By another measure, though, “Believe” is already a big hit. Nearly 3.4 million tracks from the album have already been sold, an extraordinary number for a brand-new record. When Taylor Swift’s “Speak Now” came out in late 2010, for example, it had just over 1 million album sales and 2.5 million track sales. (Adele’s number was only 757,000.)

The way the beans are counted by the music industry, 10 individual tracks are considered equivalent to an album. So adding up Mr. Bieber’s 374,000 albums and his “track equivalent albums” of about 340,000, he would end up with about 714,000. Great, but still not better than Adele.

Also on Billboard’s album chart this week, a number of new releases take over the top slots. Kenny Chesney’s “Welcome to the Fishbowl” (Blue Chair/Columbia) opens at No. 2 with 193,000 sales. Fiona Apple’s first new album in seven years — its long title begins “The Idler Wheel…,” and it was released by Epic — is No. 3 with 72,000 sales, her highest chart position, although previous albums have had greater weekly sales.

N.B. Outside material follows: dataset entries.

(** What an event of a run shows when the hash [h] is out of the slot for
    good: the slot did not hold it before the call; a poll of [h] was
    answered PENDING and changed nothing; and a donation that the call put
    on the ledger was built from an invoice of another hash. *)
Definition staysPending (h : string) (e : Event) : Prop :=
  notPending h (ev_pre e)
  /\ (ev_call e = GetInvoiceStatus h ->
      ev_reply e = RStatus pendingReply /\ ev_post e = ev_pre e)
  /\ (mockDonations (ev_post e) = mockDonations (ev_pre e)
      \/ exists inv,
           pendingInvoice (ev_pre e) = Some inv
           /\ Invoice.payment_hash inv <> h
           /\ mockDonations (ev_post e)
              = newDonation (mockDonations (ev_pre e)) inv (ev_now e)
                  :: mockDonations (ev_pre e)).

End MockApi.

(** ** The donation form, [src/components/donate-form.tsx] *)

Module DonateForm.

(** The values of the form when it is submitted.  [amount] is what
    [z.coerce.number] makes of the input field: [None] when the coercion
    does not give a number. *)
Record Values : Type := mkValues {
  name : option string;
  recipient : option string;
  amount : option Z
}.

Inductive Validation (A : Type) : Type :=
| Valid (a : A)
| Invalid (message : string).
Arguments Valid {A} a.
Arguments Invalid {A} message.

(** The [amount] field of [formSchema]: a number, [min(1)], [max(1000000)].
    The schema asks for no integer; the embedding covers the integer
    amounts. *)
Definition formSchema_amount (input : option Z) : Validation Z :=
  match input with
  | None => Invalid "Please enter a number."
  | Some n =>
      if n <? 1 then Invalid "Donation must be at least 1 sat."
      else if 1000000 <? n then Invalid "Donation cannot exceed 1,000,000 sats."
      else Valid n
  end.

(** [form.handleSubmit(onSubmit)]: [onSubmit] runs only on values that pass
    the schema, and hands them through [onCreateInvoice] (the page's
    [handleCreateInvoice]) to [createInvoice]. *)
Definition handleSubmit (v : Values) (now : Z) (s : MockApi.State)
  : Validation (Invoice.t * MockApi.State) :=
  match formSchema_amount (amount v) with
  | Valid n => Valid (MockApi.createInvoice n (name v) (recipient v) now s)
  | Invalid m => Invalid m
  end.

End DonateForm.

(** ** The HTTP client API and the receipt component *)

Module BackendApi.

(** What a [fetch] of a backend endpoint comes to: the promise rejects (the
    backend cannot be reached), or there is a response with its [ok] flag
    and the result of [response.json()], [None] when that rejects. *)
Inductive Fetch (A : Type) : Type :=
| Rejected
| Response (ok : bool) (json : option A).
Arguments Rejected {A}.
Arguments Response {A} ok json.

(** The backend call did not deliver an answer. *)
Definition failed {A : Type} (r : Fetch A) : bool :=
  match r with
  | Response true (Some _) => false
  | _ => true
  end.

Inductive Error : Type :=
| FetchRejected
| JsonRejected
| Failure (message : string).

(** The result of an [async] function: it resolves or it throws. *)
Inductive Outcome (A : Type) : Type :=
| Returns (a : A)
| Throws (e : Error).
Arguments Returns {A} a.
Arguments Throws {A} e.

(** [getInvoiceStatus(payment_hash)] over HTTP. *)
Definition getInvoiceStatus (r : Fetch InvoiceStatus.t) : Outcome InvoiceStatus.t :=
  match r with
  | Rejected => Throws FetchRejected
  | Response false _ => Throws (Failure "Failed to check payment status")
  | Response true None => Throws JsonRejected
  | Response true (Some data) =>
      Returns {| InvoiceStatus.status := InvoiceStatus.status data;
                 InvoiceStatus.paid_at := InvoiceStatus.paid_at data |}
  end.

(** [confirmPayment(payment_hash)]: the [try] block returns the backend's
    answer when there is one; an exception is caught and logged, and every
    other path falls through to the simulated confirmation. *)
Definition confirmPayment (r : Fetch InvoiceStatus.t) (now : Z) : InvoiceStatus.t :=
  match r with
  | Response true (Some data) =>
      {| InvoiceStatus.status := InvoiceStatus.status data;
         InvoiceStatus.paid_at := InvoiceStatus.paid_at data |}
  | _ =>
      {| InvoiceStatus.status := PAID; InvoiceStatus.paid_at := Some now |}
  end.

Record DonationReceipt : Type := mkReceipt {
  id : string;
  donor_name : string;
  recipient : option string;
  amount_sats : Z;
  payment_hash : string;
  paid_at : Z;
  transaction_id : string;
  network : string
}.
(** A run of n hexadecimal digits denotes a value below 16^n, zeros in
    front do not change it, and [stoll] accepts every literal of at most
    fifteen digits. *)
Theorem short_literals_fit (s : string) :
  all_chars isHexDigit s = true ->
  (0 <= digits_value s < 16 ^ Z.of_nat (String.length s))%Z
  /\ digits_value (String "0" s) = digits_value s
  /\ (s <> "" -> String.length s <= 15 ->
      stoll16 s = Return (digits_value s)).
Proof.
  intros Hs.
  assert (Hb : (0 <= digits_value s < 16 ^ Z.of_nat (String.length s))%Z).
  { split; [apply digits_value_nonneg|].
    pose proof (fold_hex_bound (hex_run s) 0 (hex_run_range s) ltac:(lia)) as H.
    rewrite (hex_run_length _ Hs) in H. unfold digits_value, hex_value. lia. }
  split; [exact Hb|]. split; [reflexivity|].
  intros Hne Hlen. rewrite (stoll16_hex _ Hs).
  destruct s as [|c r]; [congruence|].
  assert (Hle : (digits_value (String c r) <=? LLONG_MAX)%Z = true).
  { apply Z.leb_le.
    assert (16 ^ Z.of_nat (String.length (String c r)) <= 16 ^ 15)%Z
      by (apply Z.pow_le_mono_r; lia).
    unfold LLONG_MAX. change (16 ^ 15)%Z with 1152921504606846976%Z in *.
    change (2 ^ 63)%Z with 9223372036854775808%Z. lia. }
  now rewrite Hle.
Qed.

Lemma short_literals_fit_witness :
  stoll16 "00ff" = Return (digits_value "00ff").
Proof.
  apply (short_literals_fit "00ff"); [reflexivity | discriminate | simpl; lia].
Defined.

(** ** The reading of the lexer, as stated for the code *)

(** The loops of [nextToken] stop by their guards: the token is the one
    that the unread text determines (white space skipped, then the longest
    run of hexadecimal digits after [0x], the longest run of identifier
    characters after a letter, the characters up to a quote or a NUL after
    a quote, or one character), whatever the position, line and column of
    the lexer, and the text of the lexer is never changed. *)
Theorem nextToken_reads_unread_text (l : Lexer) :
  (type (fst (nextToken l)), value (fst (nextToken l)),
   rest (snd (nextToken l))) = next_token_on (rest l)
  /\ input (snd (nextToken l)) = input l
  /\ String.length (rest (snd (nextToken l))) <= String.length (rest l).
Proof.
  destruct (nextToken_on l) as [H1 H2]. split; [exact H1|].
  split; [exact H2|]. rewrite nextToken_rest. apply next_token_on_length.
Qed.

(** ** The texts in the tree *)

Lemma nextToken_text_ok l : token_text_ok (fst (nextToken l)).
Proof.
  unfold token_text_ok. rewrite nextToken_type, nextToken_value.
  unfold next_token_on. destruct (drop_while isspace (rest l)) as [|c r].
  - split; discriminate.
  - cbv beta iota zeta.
    destruct (starts_hex_literal (String c r)); [split; discriminate|].
    destruct (isalpha c); cbn [fst snd].
    + unfold word_type.
      destruct (String.eqb (take_while is_ident_char (String c r)) "global");
        [split; discriminate|].
      destruct (String.eqb (take_while is_ident_char (String c r)) "true")
        eqn:Et.
      { apply String.eqb_eq in Et. rewrite Et. split; [reflexivity|discriminate]. }
      destruct (String.eqb (take_while is_ident_char (String c r)) "false")
        eqn:Ef.
      { apply String.eqb_eq in Ef. rewrite Ef. split; [reflexivity|discriminate]. }
      split; [discriminate|]. intros _. apply all_chars_take_while.
    + destruct (Ascii.eqb c quote); cbn [fst snd].
      * split; [intros _; apply all_chars_take_while | discriminate].
      * unfold char_type, punctuation.
        repeat match goal with
               | |- context [if ?b then _ else _] => destruct b
               end; split; discriminate.
Qed.

Lemma tree_text_ok_array a es :
  tree_text_ok (ArrayNode a es) <-> Forall tree_text_ok es.
Proof.
  unfold tree_text_ok.
  rewrite nodes_of_array, Forall_cons_iff, Forall_flat_map. simpl. tauto.
Qed.

Lemma tree_text_ok_object a ps :
  tree_text_ok (ObjectNode a ps) <->
  Forall (fun kv => all_chars is_ident_char (fst kv) = true) ps
  /\ Forall (fun kv => tree_text_ok (snd kv)) ps.
Proof.
  unfold tree_text_ok.
  rewrite nodes_of_object, Forall_cons_iff, Forall_flat_map. simpl. tauto.
Qed.

Lemma eat_parser_text_ok expected p p' :
  parser_text_ok p -> eat expected p = Return p' -> parser_text_ok p'.
Proof.
  intros [_ Hc] H. apply eat_Return in H as (_ & Ht & _ & Hcs & _).
  split; [rewrite Ht; apply nextToken_text_ok | rewrite Hcs; exact Hc].
Qed.

Ltac text_eats :=
  repeat match goal with
         | H : eat _ ?p = Return ?q |- _ =>
             lazymatch goal with
             | _ : parser_text_ok q |- _ => fail
             | _ => idtac
             end;
             assert (parser_text_ok q)
               by (refine (eat_parser_text_ok _ p _ _ H); assumption)
         end.

Lemma entries_text_ok_insert k v ps :
  all_chars is_ident_char k = true -> tree_text_ok v ->
  entries_text_ok ps -> entries_text_ok (map_insert k v ps).
Proof.
  intros Hk Hv [H1 H2]. split; now apply map_insert_Forall.
Qed.

Lemma parser_texts fuel :
  (forall p v p',
      parser_text_ok p -> parseValue fuel p = Return (v, p') ->
      parser_text_ok p' /\ tree_text_ok v)
  /\ (forall p es es' p',
         parser_text_ok p -> Forall tree_text_ok es ->
         array_loop fuel p es = Return (es', p') ->
         parser_text_ok p' /\ Forall tree_text_ok es')
  /\ (forall p v p',
         parser_text_ok p -> parseObject fuel p = Return (v, p') ->
         parser_text_ok p' /\ tree_text_ok v)
  /\ (forall p ps ps' p',
         parser_text_ok p -> entries_text_ok ps ->
         object_loop fuel p ps = Return (ps', p') ->
         parser_text_ok p' /\ entries_text_ok ps').
Proof.
  induction fuel as [|fuel (IHv & IHa & IHo & IHl)];
    [repeat split; intros; discriminate|].
  split; [|split; [|split]].
  - intros p v p' Hok H. simpl in H.
    destruct (type (currentToken p)) eqn:Ety; try discriminate H.
    + inv_steps H. text_eats. split; [assumption|].
      constructor; [exact I | constructor].
    + inv_steps H; text_eats; (split; [assumption|]);
        (constructor; [|constructor]); [exact I|].
      destruct Hok as [[Hs _] _]. exact (Hs Ety).
    + inv_steps H. now apply (IHo p).
    + inv_steps H. text_eats.
      match goal with
      | H : array_loop fuel ?q [] = Return _ |- _ =>
          apply (IHa q) in H as [Hok' Hes]; [| assumption | constructor]
      end.
      text_eats. split; [assumption|]. now apply tree_text_ok_array.
    + inv_steps H. text_eats. split; [assumption|].
      match goal with
      | Hq : parser_text_ok p', Hf : map_find _ (constants p') = Some _ |- _ =>
          destruct Hq as [_ Hc];
          exact (map_find_Forall tree_text_ok _ _ _ Hc Hf)
      end.
  - intros p es es' p' Hok Hes H. simpl in H. inv_steps H; [|auto].
    match goal with
    | Hv : parseValue fuel p = Return _ |- _ =>
        apply (IHv p) in Hv as [Hok1 Hv]; [|assumption]
    end.
    apply (IHa _ _ _ _ Hok1) in H; [exact H|].
    apply Forall_app. split; [assumption | constructor; [assumption|constructor]].
  - intros p v p' Hok H. simpl in H. inv_steps H. text_eats.
    match goal with
    | Hl : object_loop fuel ?q [] = Return _ |- _ =>
        apply (IHl q) in Hl as (Hok' & Hps);
          [| assumption | split; constructor]
    end.
    text_eats. split; [assumption|]. now apply tree_text_ok_object.
  - intros p ps ps' p' Hok Hps H. simpl in H. inv_steps H; [|auto].
    text_eats.
    match goal with
    | Hv : parseValue fuel ?q = Return _ |- _ =>
        apply (IHv q) in Hv as [Hok1 Hv]; [|assumption]
    end.
    apply (IHl _ _ _ _ Hok1) in H; [exact H|].
    apply entries_text_ok_insert; try assumption.
    destruct Hok as [[_ Hi] _]. now apply Hi.
Qed.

The Smashing Pumpkins are No. 4 this week with “Oceania” (Martha’s Music/EMI), the group’s first since 2007 and its first with a new lineup; it sold 54,000 copies. The “Rock of Ages” soundtrack is No. 5 with 49,000 sales, and last week’s No. 1, Usher’s “Looking 4 Myself” (RCA), fell to No. 6 with 48,000, a 62 percent sales drop.

Adele’s “21,” by the way, fell out of the Top 5 this week for only the second time in its 70 weeks out. It sold just less than 47,000 copies, falling four spots to land at No. 7. Its total sales are 9.4 million, a figure nobody else — by pretty much any count — is even close to.